I’d like to blame all of this on the fact that I am a stepmother, but the truth is there are other forces at work here.  First, I see things in black and white – there is no middle ground for me.  You are either right or wrong, there is no sort of.  Second, I seem to be lacking some communication skills.  I feel bad, I can’t understand how to put this right.  To me, it is so important, critical, that we guide R, teach him life skills, help him find a path towards a better future, but I don’t know that it is worth fighting with my husband all the time. At face value, it seems like an easy choice, but here is the kicker, at the core I can’t stand the rule breaking, the cheating, the lying.  It strikes at my heart and hurts me.  Its like daggers to me.  So again, I am still lost and lonely.  O is sleeping peacefully next to me, S just one room over, God only knows where R is….why do I feel so bad about this?

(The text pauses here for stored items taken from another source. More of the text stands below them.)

(** * Instanced panel groups of uikit: buffer allocation and update scheduling

    A shallow embedding of [packages/uikit/src/panel/instanced-panel-group.ts]
    (class [InstancedPanelGroup]) together with a model of the sorted-bucket
    allocator it drives, and the properties of the buffer group that follow
    from them. *)

From Stdlib Require Import ZArith List Lia Bool Arith.
Import ListNotations.
Open Scope Z_scope.

(** ** Faults and results

    A JavaScript exception aborts the running method.  [NullDereference] is the
    [TypeError] of a property access on [undefined], [RangeError] the one thrown
    by [TypedArray.prototype.set] when source and offset exceed the target, and
    [ContractViolation] an error raised by the allocator on a caller mistake. *)

Inductive Fault : Type :=
| NullDereference
| RangeError
| ContractViolation.

Inductive result (A : Type) : Type :=
| OK (a : A)
| Error (f : Fault).
Arguments OK {A} a.
Arguments Error {A} f.

Definition bind {A B : Type} (r : result A) (k : A -> result B) : result B :=
  match r with
  | OK a => k a
  | Error f => Error f
  end.

Notation "x <- c1 ;; c2" := (bind c1 (fun x => c2))
  (at level 61, c1 at next level, right associativity).

(** ** Instance data

    Every attribute has item size 16 and every access of the group is aligned
    to a slot ([16 * index]), so a [Float32Array] of [16 * n] floats is a list
    of [n] blocks.  Floats are only copied and zero-filled; a float is
    represented by an integer payload, [0] standing for [+0.0].  The upload
    bookkeeping of an attribute ([addUpdateRange], [needsUpdate]) is left
    out. *)

Definition block : Type := list Z.
Definition zeroBlock : block := repeat 0 16.

Definition readSlot {A : Type} (arr : list A) (s : Z) : option A :=
  if (0 <=? s) then nth_error arr (Z.to_nat s) else None.

Fixpoint updNth {A : Type} (n : nat) (v : A) (l : list A) : list A :=
  match l, n with
  | [], _ => []
  | _ :: r, O => v :: r
  | x :: r, S m => x :: updNth m v r
  end.

(** The array with slot [s] replaced; a slot outside the array changes
    nothing. *)
Definition writeSlot {A : Type} (arr : list A) (s : Z) (v : A) : list A :=
  if (0 <=? s) then updNth (Z.to_nat s) v arr else arr.

Definition len {A : Type} (l : list A) : Z := Z.of_nat (length l).
Arguments len : simpl never.

(** An instanced panel, as far as the group reads it: its identity and the
    default style data of its material configuration. *)
Record InstancedPanel : Type := mkPanel {
  pid : nat;
  defaultData : block
}.

Definition samePanel (a b : InstancedPanel) : bool := Nat.eqb (pid a) (pid b).

(** ** The sorted-bucket allocator

    [allocation/sorted-buckets.ts] is not part of the sources at hand: the
    group file shows the four functions it imports, their arguments and the
    fields [offset] and [elements] of a bucket.  Everything in this module is
    modelled from the spec (sections 3 and 4.1). *)

Module SortedBuckets.

(** Modelled from the spec: the type [Bucket] of [allocation/sorted-buckets.ts],
    which is not part of the sources at hand.  A bucket has its render-order
    [index], the [offset] of its first slot and its ordered [elements].  Each
    element carries the slot its instance data currently lives in, or [None]
    when it was appended logically and its slot is not yet known.  [slack] is
    the space the group has reserved for the bucket beyond its elements; it
    drops below zero while elements wait for a slot. *)
Record Bucket : Type := mkBucket {
  index : Z;
  offset : Z;
  elements : list (InstancedPanel * option Z);
  slack : Z
}.

(** The calls the allocator makes on the callbacks the group hands it
    ([activateElement], [clearBufferAt], [setElementIndex],
    [bufferCopyWithin]), in the order it makes them. *)
Inductive Call : Type :=
| Activate (element : InstancedPanel) (bucketOffset indexInBucket : Z)
| ClearBufferAt (slot : Z)
| SetElementIndex (element : InstancedPanel) (indexInBucket : Z)
| BufferCopyWithin (targetIndex startIndex endIndex : Z).

Definition size (b : Bucket) : Z := len (elements b).

(** Modelled from the spec: the end of the region reserved for a bucket, its
    elements and its slack. *)
Definition regionEnd (b : Bucket) : Z := offset b + size b + slack b.

(** Modelled from the spec: [aligned o els] says that the elements sit, in
    order, at slots [o], [o+1], ... *)
Fixpoint aligned (o : Z) (els : list (InstancedPanel * option Z)) : bool :=
  match els with
  | [] => true
  | (_, Some s) :: r => (s =? o) && aligned (o + 1) r
  | (_, None) :: _ => false
  end.

(** Modelled from the spec: a bucket has a clean region past its logical end
    when its elements are packed from its offset and reserved space is
    left. *)
Definition hasCleanSlack (b : Bucket) : bool :=
  aligned (offset b) (elements b) && (0 <? slack b).

(** Modelled from the spec: the element goes into the next free slot and is
    activated, or is appended without a slot. *)
Definition addElement (b : Bucket) (e : InstancedPanel) : Bucket * list Call * bool :=
  if hasCleanSlack b then
    (mkBucket (index b) (offset b)
              (elements b ++ [(e, Some (offset b + size b))]) (slack b - 1),
     [Activate e (offset b) (size b)], false)
  else
    (mkBucket (index b) (offset b) (elements b ++ [(e, None)]) (slack b - 1),
     [], true).

(** Modelled from the spec: [addToSortedBuckets].  Finds or creates the bucket
    of [bucketIndex] at its ordered position; a bucket with a clean reserved
    slot past its end takes the element in place and activates it (result
    [false]); otherwise the element is appended without a slot and the result
    is [true]: a rearrangement is needed.  A bucket created at the end starts
    where the region of its predecessor ends, one created in front of a bucket
    starts at that bucket's offset. *)
Fixpoint addFrom (prevEnd : Z) (buckets : list Bucket) (bucketIndex : Z)
    (e : InstancedPanel) : list Bucket * list Call * bool :=
  match buckets with
  | [] =>
      let '(b', calls, r) := addElement (mkBucket bucketIndex prevEnd [] 0) e in
      ([b'], calls, r)
  | b :: rest =>
      if bucketIndex =? index b then
        let '(b', calls, r) := addElement b e in (b' :: rest, calls, r)
      else if bucketIndex <? index b then
        let '(b', calls, r) := addElement (mkBucket bucketIndex (offset b) [] 0) e in
        (b' :: b :: rest, calls, r)
      else
        let '(rest', calls, r) := addFrom (regionEnd b) rest bucketIndex e in
        (b :: rest', calls, r)
  end.

Definition addToSortedBuckets (buckets : list Bucket) (bucketIndex : Z)
    (e : InstancedPanel) : list Bucket * list Call * bool :=
  addFrom 0 buckets bucketIndex e.

Fixpoint findElement (e : InstancedPanel) (els : list (InstancedPanel * option Z))
    (i : Z) : option Z :=
  match els with
  | [] => None
  | (e', _) :: r => if samePanel e e' then Some i else findElement e r (i + 1)
  end.

(** Modelled from the spec: the known index is checked against the bucket;
    without it the bucket is scanned for the element. *)
Definition locate (els : list (InstancedPanel * option Z)) (e : InstancedPanel)
    (elementIndex : option Z) : option Z :=
  match elementIndex with
  | Some i =>
      match readSlot els i with
      | Some (e', _) => if samePanel e e' then Some i else None
      | None => None
      end
  | None => findElement e els 0
  end.

Fixpoint removeNth {A : Type} (n : nat) (l : list A) : list A :=
  match l, n with
  | [], _ => []
  | _ :: r, O => r
  | x :: r, S m => x :: removeNth m r
  end.

Definition isNil {A : Type} (l : list A) : bool :=
  match l with [] => true | _ => false end.

(** Modelled from the spec: [removeFromSortedBuckets].  An unknown bucket or
    element is a contract violation.  The last element of the last bucket is
    taken out with its slot cleared in place (result [false]); any other
    removal asks for a rearrangement (result [true]).  The spec does not say
    at which point a bucket that lost its last element leaves the array, nor
    what the function does to the hole before the rearrangement.  This model
    makes two choices of its own there: the emptied bucket stays in the array
    until the next rearrangement drops it, and a removal that asks for a
    rearrangement moves no data and calls none of the callbacks. *)
Fixpoint removeFromSortedBuckets (buckets : list Bucket) (bucketIndex : Z)
    (e : InstancedPanel) (elementIndex : option Z)
    : result (list Bucket * list Call * bool) :=
  match buckets with
  | [] => Error ContractViolation
  | b :: rest =>
      if bucketIndex =? index b then
        match locate (elements b) e elementIndex with
        | None => Error ContractViolation
        | Some i =>
            let b' := mkBucket (index b) (offset b)
                        (removeNth (Z.to_nat i) (elements b)) (slack b + 1) in
            if (i =? size b - 1) && isNil rest then
              match readSlot (elements b) i with
              | Some (_, Some s) => OK (b' :: rest, [ClearBufferAt s], false)
              | _ => OK (b' :: rest, [], false)
              end
            else OK (b' :: rest, [], true)
        end
      else
        r <- removeFromSortedBuckets rest bucketIndex e elementIndex ;;
        let '(rest', calls, needs) := r in
        OK (b :: rest', calls, needs)
  end.

Definition nonEmpty (b : Bucket) : bool := negb (isNil (elements b)).

(** Modelled from the spec: the elements of a bucket packed from slot [o]
    on. *)
Fixpoint packElements (o : Z) (els : list (InstancedPanel * option Z))
    : list (InstancedPanel * option Z) :=
  match els with
  | [] => []
  | (e, _) :: r => (e, Some o) :: packElements (o + 1) r
  end.

(** Modelled from the spec: every offset is the running sum of the sizes of
    the buckets in front. *)
Fixpoint packBuckets (o : Z) (buckets : list Bucket) : list Bucket :=
  match buckets with
  | [] => []
  | b :: rest =>
      mkBucket (index b) o (packElements o (elements b)) 0
        :: packBuckets (o + size b) rest
  end.

Definition totalSlack (buckets : list Bucket) : Z :=
  fold_right (fun b acc => slack b + acc) 0 buckets.

Fixpoint giveSlackToLast (s : Z) (buckets : list Bucket) : list Bucket :=
  match buckets with
  | [] => []
  | b :: rest =>
      if isNil rest
      then [mkBucket (index b) (offset b) (elements b) (slack b + s)]
      else b :: giveSlackToLast s rest
  end.

(** Modelled from the spec: the pairs (current slot, new slot) of the
    elements that have a slot. *)
Fixpoint elementMoves (o : Z) (els : list (InstancedPanel * option Z))
    : list (Z * Z) :=
  match els with
  | [] => []
  | (_, Some s) :: r => (s, o) :: elementMoves (o + 1) r
  | (_, None) :: r => elementMoves (o + 1) r
  end.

I promise, faithful readers (of who I think I have none) that I will return to funny tomorrow.

Until then, I remain faithfully yours,

The entirely too morose Wicked Stepmother

From → Stepmother

6 Comments
  1. .. whenever you feel like this, know you aren’t alone. I have the same issues.. the same problems.. the same situations.. the same black and white outlook among a sea of grey shading.

    I hope this makes you feel better… and if you ever need to get something off your chest but not on your blog, feel free to email me.. we’ll have virtual cocktails wearing fairy wings and glitter!!

  2. Sister I’m having a real cocktail right now!!